Did the term 'pink slip' originate because employees were commonly sent dismissal notices printed on pink slips of paper?

Claim:   The term ‘pink slip’ came about because companies used to dismiss employees by distributing notices printed on pink slips of paper.


Origins:   For about a century, American workers from all walks of life have lived in fear of one day receiving “pink slips” from their employers: notices (usually distributed with paychecks) informing employees that their services are no longer required.

The term ‘pink slip’ has long been symbolic rather than literal, however. Nobody can seem to remember a time when it was a common or widespread practice in the

U.S. for workers who had been laid off or fired to receive notification of their dismissals via pink slips of paper, and these days terminated employees often receive no written notification at all. This raises a question with a not-so-obvious answer: Did the term “pink slip” really come about because long ago, a company (or companies) used to dismiss employees by distributing termination of employment notices printed on pink paper?

Over the years people have offered plenty of examples of companies that supposedly used pink slips to fire their employees, but none has ever been verified. The most common explanation predictably concerns the Ford Motor Company (as Henry Ford and his business are commonly viewed as the prototype that established the modern corporate employer-employee business relationship):

The “pink slip” has come a long way from when Henry Ford dreamed up a way to evaluate his assembly line employees. Each worker had a cubbyhole where at the end of the workday, a manager would place a piece of colored paper. A white piece of paper meant their work was acceptable, a pink one meant the boot.

Peter Liebhold, a curator at the Smithsonian Institution’s National Museum of American History in Washington, D.C., has spent years searching for an example of an actual pink slip, but even though he and his colleagues have turned up similar artifacts (such as the red twill used to bundle documents in the 19th century, a symbol we now know as bureaucratic “red tape”), the dreaded pink slip has remained elusive.

The Oxford English Dictionary‘s oldest citation for the term “pink slip” comes from a 1904 article published in a typographical journal, with the usage suggesting that a pink slip was not itself a notice of termination, but rather a warning issued in that industry when an employee did not perform his job adequately; the accumulation of too many “pink slips” could therefore result in one’s dismissal from employment:

A revise proof to correct is regarded as a cardinal sin, for a ‘pink slip’ is charged up against the delinquent, and a certain number of these means discharge.

But if no company ever really used pink slips before “pink slip” entered the language, then where did the term come from?

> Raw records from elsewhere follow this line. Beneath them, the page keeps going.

(** While [uninstall] runs, the memory of the resident copy is free only when neither
    vector leads into it and the packet driver has been told to forget it. *)
Definition safe_log (st : resident_state) (done : list op) (d : dos) : Prop :=
  In (FreeMem (rs_psp st)) done ->
  ivt d 0x1C = old_1c st /\ ivt d 0x2F = old_2f st /\ (rs_mode st <> 0 -> In (Release (rs_pkt_int st) (rs_pkt_handle st)) done).
Lemma removal_safe st d k : safe_log st (take k (removal st)) (emits (take k (removal st)) d).
Proof.
  assert (forall n a b, n = 0x1C \/ n = 0x2F -> <[0x2F := b]> (<[0x1C := a]> (ivt d)) n = if decide (n = 0x1C) then a else b) as V.
  { intros n a b [->| ->]; [by rewrite fn_lookup_insert_ne, fn_lookup_insert by done|by rewrite fn_lookup_insert]. }
  unfold safe_log, removal. destruct (decide (rs_mode st = 0)) as [E|N]; cbn [app];
    do 7 (destruct k as [|k]; [cbn [take emits fold_left In]; try (intuition discriminate); intros _|]); cbn [take]; rewrite ?take_nil; cbn [take emits fold_left In]; intros _.
  all: unfold logged, apply_op; fld; rewrite !V by auto; cbn [decide]; split_and!; try done; tauto.
Qed.
Theorem uninstall_safe d rc d' k : uninstall d = Some (rc, d') ->
  exists ops, d' = emits ops d /\ (rc = 0 \/ forall p, ~ In (FreeMem p) ops)
    /\ exists st, safe_log st (take k ops) (emits (take k ops) d) /\ (rc = 0 -> In (FreeMem (rs_psp st)) ops /\ inside d st (ivt d 0x1C) /\ inside d st (ivt d 0x2F)).
Proof.
  intros H. destruct (find_resident d) as [[[f cf] d1]|] eqn:F; [|by unfold uninstall, mbind, M_bind in H; rewrite F in H].
  pose proof (find_pure _ _ _ F) as ->. destruct f as [a|].
  - rewrite (uninstall_cases d a cf F) in H. case_decide as D; injection H as <- <-.
    + exists (removal (state_at d a)). split; [done|]. split; [by left|]. exists (state_at d a). split; [apply removal_safe|]. intros _. split; [|done].
      unfold removal. rewrite !in_app_iff. right; right. by left.
    + exists [Say HookedAfter]. split; [done|]. assert (forall p j, ~ In (FreeMem p) (take j [Say HookedAfter])) as N by (intros p [|j]; cbn; rewrite ?take_nil; cbn; intuition discriminate).
      split; [right; intros p; apply (N p 1%nat)|]. exists (state_at d a). split; [intros X; by apply N in X|done].
  - assert (rc = 1 /\ d' = emits [Say (if cf then MpxTaken else NotInstalled)] d) as [-> ->].
    { unfold uninstall, mbind, M_bind in H. rewrite F in H. unfold emit, modify, mret, M_ret in H. injection H as <- <-. done. }
    set (m := if cf then _ else _). assert (forall p j, ~ In (FreeMem p) (take j [Say m])) as N by (intros p [|j]; cbn; rewrite ?take_nil; cbn; intuition discriminate).
    eexists. split; [done|]. split; [right; intros p; apply (N p 1%nat)|]. exists (state_at d (0, 0)). split; [intros X; by apply N in X|done].
Qed.
(** ** Installation, then removal *)

(** What [install] leaves: the vectors lead to the program, its state block names its
    memory, the driver and the vectors it found. *)
Record resident (c : config) (drv : option (Z * Z)) (d d' : dos) : Prop := {
  res_1c : ivt d' 0x1C = im_tick im;
  res_2f : ivt d' 0x2F = im_mpx im;
  res_vectors n : n <> 0x1C -> n <> 0x2F -> ivt d' n = ivt d n;
  res_state : state_at d' (im_state im) = Resident STATE_MAGIC (im_psp im) (if g_net c then 1 else 0)
    (match drv with Some (v, _) => v | None => 0 end) (match drv with Some (_, h) => h | None => 0 end) (ivt d 0x1C) (ivt d 0x2F);
  res_code : code_at d' = code_at d;
  res_paras : paras_of d' = paras_of d }.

Other languages have also used terms for dismissals related to colorful paperwork — Germans would “get the blue letter” (“den blauen Brief bekommen”), and the French military dismissed personnel with a “yellow paper” (“cartouche jaune”) — but perhaps the “pink slip” doesn’t have anything to do with color at all. Consider that we often use terms relating to injury or violence to describe the severing of a relationship (e.g., a fired employee has “gotten the axe,” a player who doesn’t make the team is said to have been “cut”), and that when used as a verb, “pink” means “to pierce” or “to stab” (hence the item known as “pinking shears”) or “to wound by criticism or ridicule.”

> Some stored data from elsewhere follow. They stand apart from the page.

(** X5: an Ingress built by constructIngress passes the ownership filter of
    the delete handler: for every Service, deleting its constructed Ingress
    makes one call, Add of the Service's namespace + "/" + name. *)
Theorem constructed_ingress_is_owned (service : Service) (s : State) :
  deleteIngress (ObjIngress (constructIngress service)) s
  = Ok tt (added (om_Namespace (svc_ObjectMeta service) +:+ "/"
                  +:+ om_Name (svc_ObjectMeta service)) s).
Proof. rewrite deleteIngress_run. reflexivity. Qed.

(** ** The queue around one item *)

Lemma Get_item (q : Queue) (key : string) (q' : Queue) :
  workqueue.Get q = workqueue.GotItem key q' →
  q_queue q = key :: q_queue q' ∧
  q' = {| q_queue := q_queue q'; q_dirty := q_dirty q ∖ {[key]};
          q_processing := {[key]} ∪ q_processing q;
          q_failures := q_failures q; q_shuttingDown := false |}.
Proof.
  unfold workqueue.Get. destruct (q_shuttingDown q) eqn:Hdown; [discriminate |].
  destruct (q_queue q) as [| item rest]; [discriminate |].
  intros [= -> <-]. cbn [q_queue]. done.
Qed.

Lemma Done_after_success (q : Queue) (key : string) (q' : Queue) :
  workqueue.Get q = workqueue.GotItem key q' →
  q_queue (workqueue.Done key q') = q_queue q'.
Proof.
  intros [_ ->]%Get_item. cbn [workqueue.Done q_queue q_dirty].
  by rewrite decide_False by apply not_elem_of_without.
Qed.

Lemma Done_after_retry (q : Queue) (key : string) (q' : Queue) :
  workqueue.Get q = workqueue.GotItem key q' →
  q_queue (workqueue.Done key (retryQueue key q'))
  = if Nat.leb (workqueue.NumRequeues key q') maxRetry
    then q_queue q' ++ [key] else q_queue q'.
Proof.
  intros [_ Hq']%Get_item. unfold retryQueue.
  destruct (Nat.leb (workqueue.NumRequeues key q') maxRetry).
  - rewrite Hq'. unfold workqueue.AddRateLimited, workqueue.Add.
    cbn [q_shuttingDown q_dirty q_processing q_queue q_failures].
    rewrite decide_False by apply not_elem_of_without.
    rewrite decide_True by (apply elem_of_union_l, elem_of_singleton; reflexivity).
    cbn [workqueue.Forget workqueue.Done q_queue q_dirty].
    by rewrite decide_True by (apply elem_of_union_l, elem_of_singleton; reflexivity).
  - rewrite Hq'. cbn [workqueue.Forget workqueue.Done q_queue q_dirty].
    by rewrite decide_False by apply not_elem_of_without.
Qed.

Lemma Done_not_processing (key : string) (q : Queue) :
  key ∉ q_processing (workqueue.Done key q).
Proof. cbn [workqueue.Done q_processing]. apply not_elem_of_without. Qed.

Lemma Done_counters (key k : string) (q : Queue) :
  workqueue.NumRequeues k (workqueue.Done key q) = workqueue.NumRequeues k q.
Proof. reflexivity. Qed.

(** The three ways processNextItem ends once Get has handed out a key. *)
Lemma processNextItem_cases (c : controller) (s : State) (key : string) (q' : Queue) :
  workqueue.Get (st_queue s) = workqueue.GotItem key q' →
  ∃ evs, reconcileCalls evs ∧
    ((syncService c key (got q' s) = Panic (record evs (got q' s)) ∧
      processNextItem c s = Panic (done key (record evs (got q' s))))
     ∨ (syncService c key (got q' s) = Ok None (record evs (got q' s)) ∧
        processNextItem c s = Ok true (done key (record evs (got q' s))))
     ∨ (∃ e, syncService c key (got q' s) = Ok (Some e) (record evs (got q' s)) ∧
             processNextItem c s
             = Ok false (done key (handled key e (record evs (got q' s)))))).
Proof.
  intros Hget. rewrite (processNextItem_item c s key q' Hget).
  destruct (syncService_outcome c key (got q' s)) as (evs & Hcalls & [Hrun | ([e |] & Hrun)]);
    exists evs; (split; [exact Hcalls |]); rewrite Hrun; eauto.
Qed.

(** X9: whenever Get hands out a key, processNextItem calls Done for that key
    exactly once, as its last call, on every way out: success, failure, and
    panic of syncService alike.  The key is then no longer in flight. *)
Theorem processNextItem_always_done
    (c : controller) (s : State) (key : string) (q' : Queue) :
  workqueue.Get (st_queue s) = workqueue.GotItem key q' →
  last (issued (processNextItem c) s) = Some (EvDone key) ∧
  List.filter isDone (issued (processNextItem c) s) = [EvDone key] ∧
  key ∉ q_processing (st_queue (finalState (processNextItem c s))).
Proof.
  intros Hget.
  destruct (processNextItem_cases c s key q' Hget)
    as (evs & (_ & _ & Hnodone) & [[_ Hrun] | [[_ Hrun] | (e & _ & Hrun)]]).
  - assert (issued (processNextItem c) s = ([EvGet] ++ evs) ++ [EvDone key]) as ->.
    { apply (issued_record _ _ _ _ Hrun). cbn. by rewrite <- !app_assoc. }
    rewrite Hrun. split; [apply last_snoc |]. split; [| apply Done_not_processing].
    rewrite !List.filter_app, Hnodone. reflexivity.
  - assert (issued (processNextItem c) s = ([EvGet] ++ evs) ++ [EvDone key]) as ->.
    { apply (issued_record _ _ _ _ Hrun). cbn. by rewrite <- !app_assoc. }
    rewrite Hrun. split; [apply last_snoc |]. split; [| apply Done_not_processing].
    rewrite !List.filter_app, Hnodone. reflexivity.
  - assert (issued (processNextItem c) s
            = ([EvGet] ++ evs ++ [EvNumRequeues key] ++ retryEvents key q'
               ++ [EvHandleError e; EvForget key]) ++ [EvDone key]) as ->.
    { apply (issued_record _ _ _ _ Hrun). cbn. by rewrite <- !app_assoc. }
    rewrite Hrun. split; [apply last_snoc |]. split; [| apply Done_not_processing].
    rewrite !List.filter_app, Hnodone. unfold retryEvents.
    by destruct (Nat.leb _ _).
Qed.

Lemma processNextItem_always_done_witness :
  last (issued (processNextItem Examples.brokenLister) (Examples.start ["default/web"]))
  = Some (EvDone "default/web").
Proof.
  apply (processNextItem_always_done Examples.brokenLister
           (Examples.start ["default/web"]) "default/web" _ eq_refl).
Defined.

(** X10: when reconciling the key handed out by Get fails, the keys that
    were waiting stay pending, in their order and ahead of the failed key
    should it be pending again; no other key becomes pending.  A retry is
    scheduled with AddRateLimited exactly when the key's requeue counter was
    at most maxRetry; above maxRetry the pending list is exactly the keys
    that were waiting.  The counter of the failed key is zero afterwards. *)
Theorem failed_item_keeps_the_waiting_keys
    (c : controller) (s : State) (key : string) (q' : Queue) (e : error) :
  workqueue.Get (st_queue s) = workqueue.GotItem key q' →
  returned (syncService c key) (got q' s) = Some (Some e) →
  let after := st_queue (finalState (processNextItem c s)) in
  (∃ back, q_queue after = q_queue q' ++ back ∧ (back = [] ∨ back = [key])) ∧
  (EvAddRateLimited key ∈ issued (processNextItem c) s
   ↔ (workqueue.NumRequeues key q' ≤ maxRetry)%nat) ∧
  ((maxRetry < workqueue.NumRequeues key q')%nat → q_queue after = q_queue q') ∧
  workqueue.NumRequeues key after = 0.
Proof.
  intros Hget Hfail after.
  destruct (processNextItem_cases c s key q' Hget)
    as (evs & (Hall & _ & _) & [[Hsync _] | [[Hsync _] | (e' & Hsync & Hrun)]]);
    unfold returned in Hfail; rewrite Hsync in Hfail; try discriminate.
  assert (issued (processNextItem c) s
          = ([EvGet] ++ evs ++ [EvNumRequeues key] ++ retryEvents key q'
               ++ [EvHandleError e'; EvForget key]) ++ [EvDone key]) as Hissued.
  { apply (issued_record _ _ _ _ Hrun). cbn. by rewrite <- !app_assoc. }
  assert (EvAddRateLimited key ∉ evs) as Hevs.
  { intros Hin. by apply (proj1 (Forall_forall _ _) Hall) in Hin. }
  subst after. rewrite Hissued, Hrun. cbn [finalState done handled record got st_queue].
  rewrite (Done_after_retry _ _ _ Hget), Done_counters. unfold retryEvents.
  destruct (Nat.leb_spec (workqueue.NumRequeues key q') maxRetry) as [Hle | Hgt].
  - split; [exists [key]; auto |]. split; [| split; [lia |]].
    + split; [intros _; exact Hle | intros _].
      apply elem_of_app. left. apply elem_of_app. right. apply elem_of_app. right.
      cbn. repeat constructor.
    + unfold retryQueue. apply NumRequeues_Forget.
  - split; [exists []; split; [by rewrite app_nil_r | auto] |].
    split; [| split; [reflexivity |]].
    + split; [| lia]. intros Hin. exfalso.
      apply elem_of_app in Hin as [Hin | Hin]; cycle 1.
      { apply list_elem_of_singleton in Hin. discriminate. }
      apply elem_of_app in Hin as [Hin | Hin].
      { apply list_elem_of_singleton in Hin. discriminate. }
      apply elem_of_app in Hin as [Hin | Hin]; [by apply Hevs |].
      cbn in Hin.
      repeat (apply elem_of_cons in Hin as [Hin | Hin]; [discriminate |]).
      by apply elem_of_nil in Hin.
    + unfold retryQueue. apply NumRequeues_Forget.
Qed.

Lemma failed_item_keeps_the_waiting_keys_witness :
  EvAddRateLimited "default/web"
    ∈ issued (processNextItem Examples.stuck)
             (Examples.start ["default/web"; "default/db"]) ∧
  workqueue.NumRequeues "default/web"
    (st_queue (finalState (processNextItem Examples.stuck
                             (Examples.start ["default/web"; "default/db"])))) = 0.
Proof.
  pose proof (failed_item_keeps_the_waiting_keys Examples.stuck
                (Examples.start ["default/web"; "default/db"]) "default/web" _
                (ErrStore "create refused") eq_refl eq_refl)
    as (_ & Hretry & _ & Hzero).
  split; [| exact Hzero].
  apply (proj2 Hretry). vm_compute. lia.
Defined.

(** ** The worker loop, in general *)

Lemma processNextItem_true_pops (c : controller) (s s' : State) :
  processNextItem c s = Ok true s' →
  ∃ key, q_queue (st_queue s) = key :: q_queue (st_queue s').
Proof.
  destruct (workqueue.Get (st_queue s)) as [key q' | |] eqn:Hget.
  - destruct (processNextItem_cases c s key q' Hget)
      as (evs & _ & [[_ Hrun] | [[_ Hrun] | (e & _ & Hrun)]]);
      rewrite Hrun; intros [= <-].
    exists key. cbn [done record got st_queue].
    rewrite (Done_after_success _ _ _ Hget). by apply Get_item.
  - by rewrite (processNextItem_shutdown c s Hget).
  - by rewrite (processNextItem_waits c s Hget).
Qed.

Lemma worker_enough_fuel (c : controller) (fuel : nat) (s : State) :
  (List.length (q_queue (st_queue s)) < fuel)%nat → is_Some (worker fuel c s).
Proof.
  revert s. induction fuel as [| fuel IH]; intros s Hlen; [lia |].
  cbn [worker]. destruct (processNextItem c s) as [[|] s' | s' | s'] eqn:Hrun;
    try (by eexists).
  apply IH. destruct (processNextItem_true_pops c s s' Hrun) as (key & Hq).
  rewrite Hq in Hlen. cbn [List.length] in Hlen. lia.
Qed.

(** X11: the worker loop always comes to an end: with one round more than
    there are pending keys it has returned, panicked or come to wait in Get,
    because a round that returns true has taken a key off the pending list
    and put none back. *)
Theorem worker_terminates (c : controller) (s : State) :
  is_Some (worker (S (List.length (q_queue (st_queue s)))) c s).
Proof. apply worker_enough_fuel. lia. Qed.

For now, “pink slip” and its cousin, the blue law, remain colorful mysteries.

Last updated:   27 April 2014


    Roja, Genevieive.   “Pink-Slipped.”

    Metro   (Silicon Valley’s Weekly Newspaper).   5 April 2001.

    Stroh, Michael.   “Curator Asks for ‘Pink Slip.'”

    The Baltimore Sun   10 April 2001.

    The [Daytona Beach] News-Journal.     “Where Did the Term ‘Pink Slip’ Come From?”

    15 April 2001.

    The Compact Oxford English Dictionary.

    Oxford: Clarendon Press, 1993.   ISBN 0-19-861258-3.